• DATA
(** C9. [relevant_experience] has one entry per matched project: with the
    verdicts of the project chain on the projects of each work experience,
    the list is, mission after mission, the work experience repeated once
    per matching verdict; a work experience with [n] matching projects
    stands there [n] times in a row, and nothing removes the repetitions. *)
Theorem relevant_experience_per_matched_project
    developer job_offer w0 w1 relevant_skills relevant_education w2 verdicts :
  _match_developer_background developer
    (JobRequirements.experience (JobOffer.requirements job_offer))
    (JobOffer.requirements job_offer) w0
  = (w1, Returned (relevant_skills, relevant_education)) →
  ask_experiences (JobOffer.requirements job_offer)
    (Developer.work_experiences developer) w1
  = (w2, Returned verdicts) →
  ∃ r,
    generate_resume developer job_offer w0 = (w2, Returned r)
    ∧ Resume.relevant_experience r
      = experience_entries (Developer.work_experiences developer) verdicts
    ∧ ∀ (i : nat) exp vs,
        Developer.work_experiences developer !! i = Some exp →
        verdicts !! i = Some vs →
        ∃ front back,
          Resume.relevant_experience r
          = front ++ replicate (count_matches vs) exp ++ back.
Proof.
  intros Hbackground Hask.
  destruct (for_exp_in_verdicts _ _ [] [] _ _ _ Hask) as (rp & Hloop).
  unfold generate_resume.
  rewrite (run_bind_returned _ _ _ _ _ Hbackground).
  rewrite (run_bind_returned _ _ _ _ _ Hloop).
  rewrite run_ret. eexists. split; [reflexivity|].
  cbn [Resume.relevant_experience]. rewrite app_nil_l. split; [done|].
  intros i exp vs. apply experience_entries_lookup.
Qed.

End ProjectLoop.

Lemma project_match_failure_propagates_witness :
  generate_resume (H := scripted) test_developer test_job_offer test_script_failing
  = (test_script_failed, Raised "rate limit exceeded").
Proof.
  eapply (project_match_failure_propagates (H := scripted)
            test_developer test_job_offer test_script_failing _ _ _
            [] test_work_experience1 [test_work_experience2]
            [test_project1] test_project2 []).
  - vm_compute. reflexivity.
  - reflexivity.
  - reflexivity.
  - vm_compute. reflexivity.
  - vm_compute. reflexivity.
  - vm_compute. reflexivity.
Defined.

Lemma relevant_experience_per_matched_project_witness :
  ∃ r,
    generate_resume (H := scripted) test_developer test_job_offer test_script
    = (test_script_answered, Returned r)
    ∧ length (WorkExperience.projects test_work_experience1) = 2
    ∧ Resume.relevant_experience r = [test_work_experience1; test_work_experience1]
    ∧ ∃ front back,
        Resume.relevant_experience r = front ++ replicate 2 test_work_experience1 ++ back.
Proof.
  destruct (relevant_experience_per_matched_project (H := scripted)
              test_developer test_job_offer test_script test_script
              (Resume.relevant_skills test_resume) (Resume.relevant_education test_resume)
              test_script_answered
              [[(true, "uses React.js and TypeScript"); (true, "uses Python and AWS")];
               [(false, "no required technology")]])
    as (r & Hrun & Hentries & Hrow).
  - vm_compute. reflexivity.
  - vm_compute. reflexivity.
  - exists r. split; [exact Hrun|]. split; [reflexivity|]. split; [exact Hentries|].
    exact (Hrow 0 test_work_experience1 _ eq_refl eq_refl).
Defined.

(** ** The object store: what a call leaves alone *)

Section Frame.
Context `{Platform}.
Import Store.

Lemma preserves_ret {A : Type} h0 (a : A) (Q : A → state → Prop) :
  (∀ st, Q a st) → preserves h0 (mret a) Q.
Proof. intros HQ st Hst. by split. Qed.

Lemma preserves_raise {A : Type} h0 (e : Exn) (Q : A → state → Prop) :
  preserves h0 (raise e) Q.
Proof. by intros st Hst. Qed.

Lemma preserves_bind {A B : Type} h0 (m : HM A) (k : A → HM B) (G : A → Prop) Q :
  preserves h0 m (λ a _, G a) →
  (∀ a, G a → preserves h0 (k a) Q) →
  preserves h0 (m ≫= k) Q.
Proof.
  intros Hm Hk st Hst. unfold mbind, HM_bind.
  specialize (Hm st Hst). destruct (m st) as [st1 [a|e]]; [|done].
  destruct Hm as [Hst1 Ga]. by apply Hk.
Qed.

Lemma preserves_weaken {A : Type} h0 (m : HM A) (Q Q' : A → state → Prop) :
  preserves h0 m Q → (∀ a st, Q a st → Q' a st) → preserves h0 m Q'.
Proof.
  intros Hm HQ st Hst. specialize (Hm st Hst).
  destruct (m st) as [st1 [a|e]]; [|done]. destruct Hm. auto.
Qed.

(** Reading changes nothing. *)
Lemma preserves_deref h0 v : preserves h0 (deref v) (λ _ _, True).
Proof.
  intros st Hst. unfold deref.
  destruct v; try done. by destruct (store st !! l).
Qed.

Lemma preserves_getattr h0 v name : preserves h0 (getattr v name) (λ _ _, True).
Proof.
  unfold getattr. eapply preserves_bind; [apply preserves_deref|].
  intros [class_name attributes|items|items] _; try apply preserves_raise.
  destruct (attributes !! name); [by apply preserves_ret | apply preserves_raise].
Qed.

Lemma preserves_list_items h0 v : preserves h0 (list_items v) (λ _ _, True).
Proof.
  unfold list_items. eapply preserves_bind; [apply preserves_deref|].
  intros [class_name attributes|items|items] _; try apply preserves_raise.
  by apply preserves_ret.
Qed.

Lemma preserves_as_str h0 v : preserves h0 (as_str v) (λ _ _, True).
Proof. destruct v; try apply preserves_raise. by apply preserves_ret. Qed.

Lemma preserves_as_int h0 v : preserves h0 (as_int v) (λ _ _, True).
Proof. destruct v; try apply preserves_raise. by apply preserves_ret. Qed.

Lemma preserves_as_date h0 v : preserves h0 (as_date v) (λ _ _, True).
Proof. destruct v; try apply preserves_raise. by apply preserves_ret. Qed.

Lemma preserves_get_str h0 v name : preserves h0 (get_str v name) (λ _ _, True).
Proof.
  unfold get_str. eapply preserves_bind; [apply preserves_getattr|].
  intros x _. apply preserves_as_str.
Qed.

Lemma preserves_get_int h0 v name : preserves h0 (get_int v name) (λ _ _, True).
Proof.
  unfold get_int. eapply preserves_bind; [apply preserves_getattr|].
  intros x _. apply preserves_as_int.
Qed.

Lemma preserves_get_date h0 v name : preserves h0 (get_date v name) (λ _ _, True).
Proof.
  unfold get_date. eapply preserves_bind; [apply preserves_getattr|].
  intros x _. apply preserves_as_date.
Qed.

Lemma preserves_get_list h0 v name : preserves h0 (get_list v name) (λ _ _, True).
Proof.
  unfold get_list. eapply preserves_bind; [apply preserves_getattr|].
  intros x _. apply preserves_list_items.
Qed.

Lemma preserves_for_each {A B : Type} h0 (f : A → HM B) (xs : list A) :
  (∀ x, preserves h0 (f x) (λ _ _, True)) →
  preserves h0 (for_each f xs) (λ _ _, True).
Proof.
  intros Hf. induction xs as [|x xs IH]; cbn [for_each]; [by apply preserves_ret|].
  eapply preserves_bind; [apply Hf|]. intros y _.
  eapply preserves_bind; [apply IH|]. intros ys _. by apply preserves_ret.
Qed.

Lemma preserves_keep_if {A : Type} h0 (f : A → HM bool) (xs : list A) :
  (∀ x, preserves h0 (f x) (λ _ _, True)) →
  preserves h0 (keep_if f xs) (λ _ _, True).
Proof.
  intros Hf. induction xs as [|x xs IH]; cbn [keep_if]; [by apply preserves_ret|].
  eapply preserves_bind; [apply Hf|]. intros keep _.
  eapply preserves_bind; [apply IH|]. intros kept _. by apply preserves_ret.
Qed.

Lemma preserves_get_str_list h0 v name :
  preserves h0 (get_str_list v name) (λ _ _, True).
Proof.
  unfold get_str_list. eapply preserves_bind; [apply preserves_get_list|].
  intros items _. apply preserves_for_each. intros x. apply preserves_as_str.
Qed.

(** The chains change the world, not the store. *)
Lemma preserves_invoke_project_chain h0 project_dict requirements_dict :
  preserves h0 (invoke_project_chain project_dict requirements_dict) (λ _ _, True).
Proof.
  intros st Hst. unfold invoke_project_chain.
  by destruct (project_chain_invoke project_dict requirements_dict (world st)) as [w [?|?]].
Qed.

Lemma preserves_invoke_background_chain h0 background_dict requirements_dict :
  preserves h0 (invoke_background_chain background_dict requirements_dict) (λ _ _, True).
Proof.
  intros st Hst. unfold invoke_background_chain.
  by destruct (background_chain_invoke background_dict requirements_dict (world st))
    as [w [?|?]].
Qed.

• PROBLEM DETAILS
Please retype the top of the data exactly, down to and including the line that holds "rewrite run_ret. eexists.", and nothing further.

• ANSWER BELOW
(** C9. [relevant_experience] has one entry per matched project: with the
    verdicts of the project chain on the projects of each work experience,
    the list is, mission after mission, the work experience repeated once
    per matching verdict; a work experience with [n] matching projects
    stands there [n] times in a row, and nothing removes the repetitions. *)
Theorem relevant_experience_per_matched_project
    developer job_offer w0 w1 relevant_skills relevant_education w2 verdicts :
  _match_developer_background developer
    (JobRequirements.experience (JobOffer.requirements job_offer))
    (JobOffer.requirements job_offer) w0
  = (w1, Returned (relevant_skills, relevant_education)) →
  ask_experiences (JobOffer.requirements job_offer)
    (Developer.work_experiences developer) w1
  = (w2, Returned verdicts) →
  ∃ r,
    generate_resume developer job_offer w0 = (w2, Returned r)
    ∧ Resume.relevant_experience r
      = experience_entries (Developer.work_experiences developer) verdicts
    ∧ ∀ (i : nat) exp vs,
        Developer.work_experiences developer !! i = Some exp →
        verdicts !! i = Some vs →
        ∃ front back,
          Resume.relevant_experience r
          = front ++ replicate (count_matches vs) exp ++ back.
Proof.
  intros Hbackground Hask.
  destruct (for_exp_in_verdicts _ _ [] [] _ _ _ Hask) as (rp & Hloop).
  unfold generate_resume.
  rewrite (run_bind_returned _ _ _ _ _ Hbackground).
  rewrite (run_bind_returned _ _ _ _ _ Hloop).
  rewrite run_ret. eexists. split; [reflexivity|].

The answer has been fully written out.